Game of Thrones fans have been waiting to see who will finally take the Iron Throne. With the unexpected twists and turns of each season, we’ve all been guessing and wondering who will be left standing at the end of season eight. Yet, Sunday night’s episode might have provided the most unexpected—and least appreciated—shocker of the entire series.

Fresh from the victory at Winterfell, Queen Daenerys ignores all advice to rest her troops and regroup before taking her army to King’s Landing. With her classic confidence that has turned into arrogance, armed with her remaining two dragons and what’s left of her army, Khaleesi leads her people right into an ambush. As the Mother of Dragons, Daenerys watches in horror as one of her “children” is murdered and her handmaiden and trusted friend, Missandei (played by Nathalie Emmanuel), is captured by Cersei’s forces.

Courtesy of HBO

Before the final battle begins, a shackled Missandei is on display for Daenerys, Missandei’s lover Grey Worm, and the rest of her army. Refusing to bend the knee and give up the throne, Cersei commands The Mountain, her knights guard, to kill Missandei. When Cersei offers Missandei the opportunity to have any last words, she only has one: “Dracarys.” In the fictional language, High Valyrian, it literally translates to dragonfire. In her final act, the quiet and reserved Missandei tells both her queen and her lover to burn King’s Landing to the ground.

For Black women who love the show, last Sunday’s episode was especially difficult. As the only Black female character on the show, it seemed that Missandei was the only sister in all of the seven kingdoms. Seeing her back in chains was especially rough and, in light of the series’ trajectory, her death felt unnecessary.

Why do we have to enslave the only Black woman again and behead her?

Many Black women expressed their disappointment across social media. When explaining Black women’s frustration, film critic and Harvard University Hutchins Fellow Kinitra Jallow wrote on Facebook, “It is always a choice to kill a Black woman character. Plots bend over backward to save white women.”

The lack of gender diversity among writers and producers throughout the series has explained the show’s heavy handedness concerning sexual violence and trauma against women. The results are evident when women are not in the room. And had a Black woman been in the writers room, important questions would have been asked.

What purpose does Missandei’s death serve? Is there any way to convey that purpose more effectively? Why do we have to enslave the only Black woman again and behead her?
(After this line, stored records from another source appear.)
(** The store after a chain of two relationships, from [a] to [b] and from
    [b] to [c], between three elements that were not registered. *)
Definition linked_chain (dom : Dom) (a : HostRef) (s1 : string) (b : HostRef)
    (m1 s2 : string) (c : HostRef) (m2 : string)
    (cbS1 cbS2 : option Predicate) (cbM1 cbM2 : option Mutation)
    (w : Engine) : Engine :=
  let e := length (element_heap w) in
  let s := length (state_heap w) in
  let m := length (modifier_heap w) in
  mkEngine (statesContainer_states w) (modifiersContainer_modifiers w) (getElementKey w)
    (obj_set (getElementKey w c dom) (S (S e))
       (obj_set (getElementKey w b dom) (S e)
          (obj_set (getElementKey w a dom) e (elementsContainer_elements w))))
    (element_heap w ++ [mkElement a [(s1, s)] []; mkElement b [(s2, S s)] [(m1, m)];
                        mkElement c [] [(m2, S m)]])
    (state_heap w ++ [mkState (Some e) cbS1 [m]; mkState (Some (S e)) cbS2 [S m]])
    (modifier_heap w ++ [mkModifier (Some (S e)) cbM1 [s]; mkModifier (Some (S (S e))) cbM2 [S s]])
    (change_handlers w ++ [(a, e); (b, S e); (c, S (S e))]).

(** A call that registers a template. *)
Definition registration (c : call) : Prop :=
  match c with
  | AddState _ _ | AddModifier _ _ => True
  | _ => False
  end.

#[export] Instance registration_dec c : Decision (registration c).
Proof. destruct c; simpl; apply _. Defined.

(** The predicate, the mutation an instance of [name] is built with. *)
Definition template_predicate (w : Engine) (name : string) : option Predicate :=
  t ← own_get name (tpl_own (statesContainer_states w));
  T ← state_heap w !! t; st_callback T.

Definition template_mutation (w : Engine) (name : string) : option Mutation :=
  t ← own_get name (tpl_own (modifiersContainer_modifiers w));
  M ← modifier_heap w !! t; md_callback M.

(** A store in which templates were registered and nothing else was done. *)
Record blank (w : Engine) : Prop := {
  blank_elements : element_heap w = [];
  blank_registry : elementsContainer_elements w = empty_obj;
  blank_handlers : change_handlers w = [];
  blank_key : getElementKey w = default_getElementKey;
  blank_callbacks : callbacks_ok w;
}.

(** The stores a client can produce. *)
Inductive reachable : Engine → Prop :=
| reachable_init : reachable init
| reachable_step w c : reachable w → reachable (perform c w).2.

End calls.

(** ** Example scripts on the fixture host *)

(** A page of three fields [f0], [f1], [f2]. *)
Definition page3 : list node := fresh_page 3.

(** The templates of the examples. *)
Definition templates : list call :=
  [ AddState "checked" checked; AddState "visible" visible;
    AddModifier "show" show; AddModifier "bump" bump ].

(** The store with the templates and no relationship. *)
Definition w_templates : Engine := perform_all templates init.

(** Field 1 is shown when field 0 is checked. *)
Definition w_show : Engine :=
  perform_all [CreateRelationship page3 0 "checked" 1 "show" false] w_templates.

(** And field 2 is shown when field 1 is visible, with inheritance. *)
Definition w_chain : Engine :=
  perform_all [CreateRelationship page3 1 "visible" 2 "show" true] w_show.

(** ** The steps of [createRelationship] *)

Section steps.
Context `{Host}.
Implicit Types (w : Engine) (e dE pE : ElemId) (s : StateId) (m : ModId).

Lemma stable_related dE sn pE mn : stable (λ w, related w dE sn pE mn).
Proof. unfold related. solve_stable. Qed.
Missandei deserved better. From the moment she stepped into a racist Winterfell until the very end, she deserved better from a group of writers who put more thought and care into many insignificant supporting characters than they put into our final moments with the queen’s closest friend.

Courtesy of HBO

And even though those questions weren’t asked and fans were forced to mourn Missandei’s untimely death, her last action speaks to a bravery that we’d not seen in her. Missandei’s final word, “Dracarys,” completely contrasted everything we knew about her. In the previous episode, as she and Grey Worm dreamed of their future life together, Missandei reminded him that she comes from a people who choose peace—even to their own detriment.

That her final act would be a call to violence was a contradiction. And yet, Missandei was angry. Experiencing freedom, she’d been enslaved again. Seeing the best in her friend and queen, she believed that Daenerys would make a better leader than Cersei and the only way to stop Cersei was to kill her.
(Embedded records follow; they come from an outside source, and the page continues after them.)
(* ===== verification/Cascade.v ===== *)
(** * Cascade: the fan-out of a change through the graph

    When the host raises a change on an element, the element collects its
    active States, each of them publishes to its Modifiers, and each Modifier
    runs its mutation and then the fan-out of its own element.  The
    computation reads the store and changes the page; it also records, as
    ghost state, the Modifiers it executed, in order.  The nesting of
    [modifyDependents] is bounded by a fuel.  The file ends with the
    theorems that run a change on the stores a script builds, for every
    predicate and mutation: one relationship, and a chain of two. *)

From stdpp Require Import base option list strings numbers relations.
From S2P Require Import Prelude JsObject Heap Fixture Graph Registry Builder.

Open Scope string_scope.
Open Scope list_scope.
Open Scope run_scope.

Section cascade.
Context `{Host}.

(** The state of a cascade: the page, and the Modifiers executed so far. *)
Definition Page : Type := Dom * list ModId.

(** Dereference in a store that the cascade does not change. *)
Definition deref {A} (heap : list A) (i : nat) : run Page A :=
  or_throw Dangling (heap !! i).

(** [State.isActive]: [return this.callback(this.element.$element)] *)
Definition isActive (w : Engine) (this : StateId) : run Page bool :=
  S <- deref (state_heap w) this ;;
  element <- or_throw TypeError_null (st_element S) ;;
  E <- deref (element_heap w) element ;;
  callback <- or_throw TypeError_not_function (st_callback S) ;;
  gets (λ p, callback (el_element E) p.1).

(** The entries of [l] that satisfy the test, which may throw. *)
Fixpoint filter_run {S A} (test : A → run S bool) (l : list A) : run S (list A) :=
  match l with
  | [] => ret []
  | x :: l' =>
      b <- test x ;;
      r <- filter_run test l' ;;
      ret (if b then x :: r else r)
  end.

(** [Element.getActiveStates]:
    [var activeStates = {};
     for (var i in states)
       if (states[i].hasOwnProperty('isActive') && states[i].isActive())
         activeStates[i] = states[i];
     return activeStates;]
    Every value of [states] was built by [new State], so the first conjunct
    holds. *)
Definition getActiveStates (w : Engine) (this : ElemId) : run Page (jsobj StateId) :=
  E <- deref (element_heap w) this ;;
  active <- filter_run (λ kv, isActive w kv.2) (for_in (el_states E)) ;;
  ret (obj_of_assignments active).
In reality and fantasy, Black women are expected to sacrifice themselves in service of everyone else. When it comes to the end of their life, they are expected to reassure the ones they love that they love them and everything will be OK.

When I finally realized that Missandei was going to die, I just knew that the writers would make these reductive moves. It would have been in alignment with Missandei to offer special parting words to her lover Grey Worm, something he’d remember forever. It was expected of her to share a look with her queen that reassured her of their friendship and attempted to relieve her of the guilt she’d undoubtedly feel.

Missandei did none of that.

Instead, she admonished them all to reign a terror on King’s Landing unlike anything they’d ever seen. Missandei didn’t choose peace. She chose rage and anger. Missandei reminded us that it is OK for Black women to be mad—even as they take their last breath.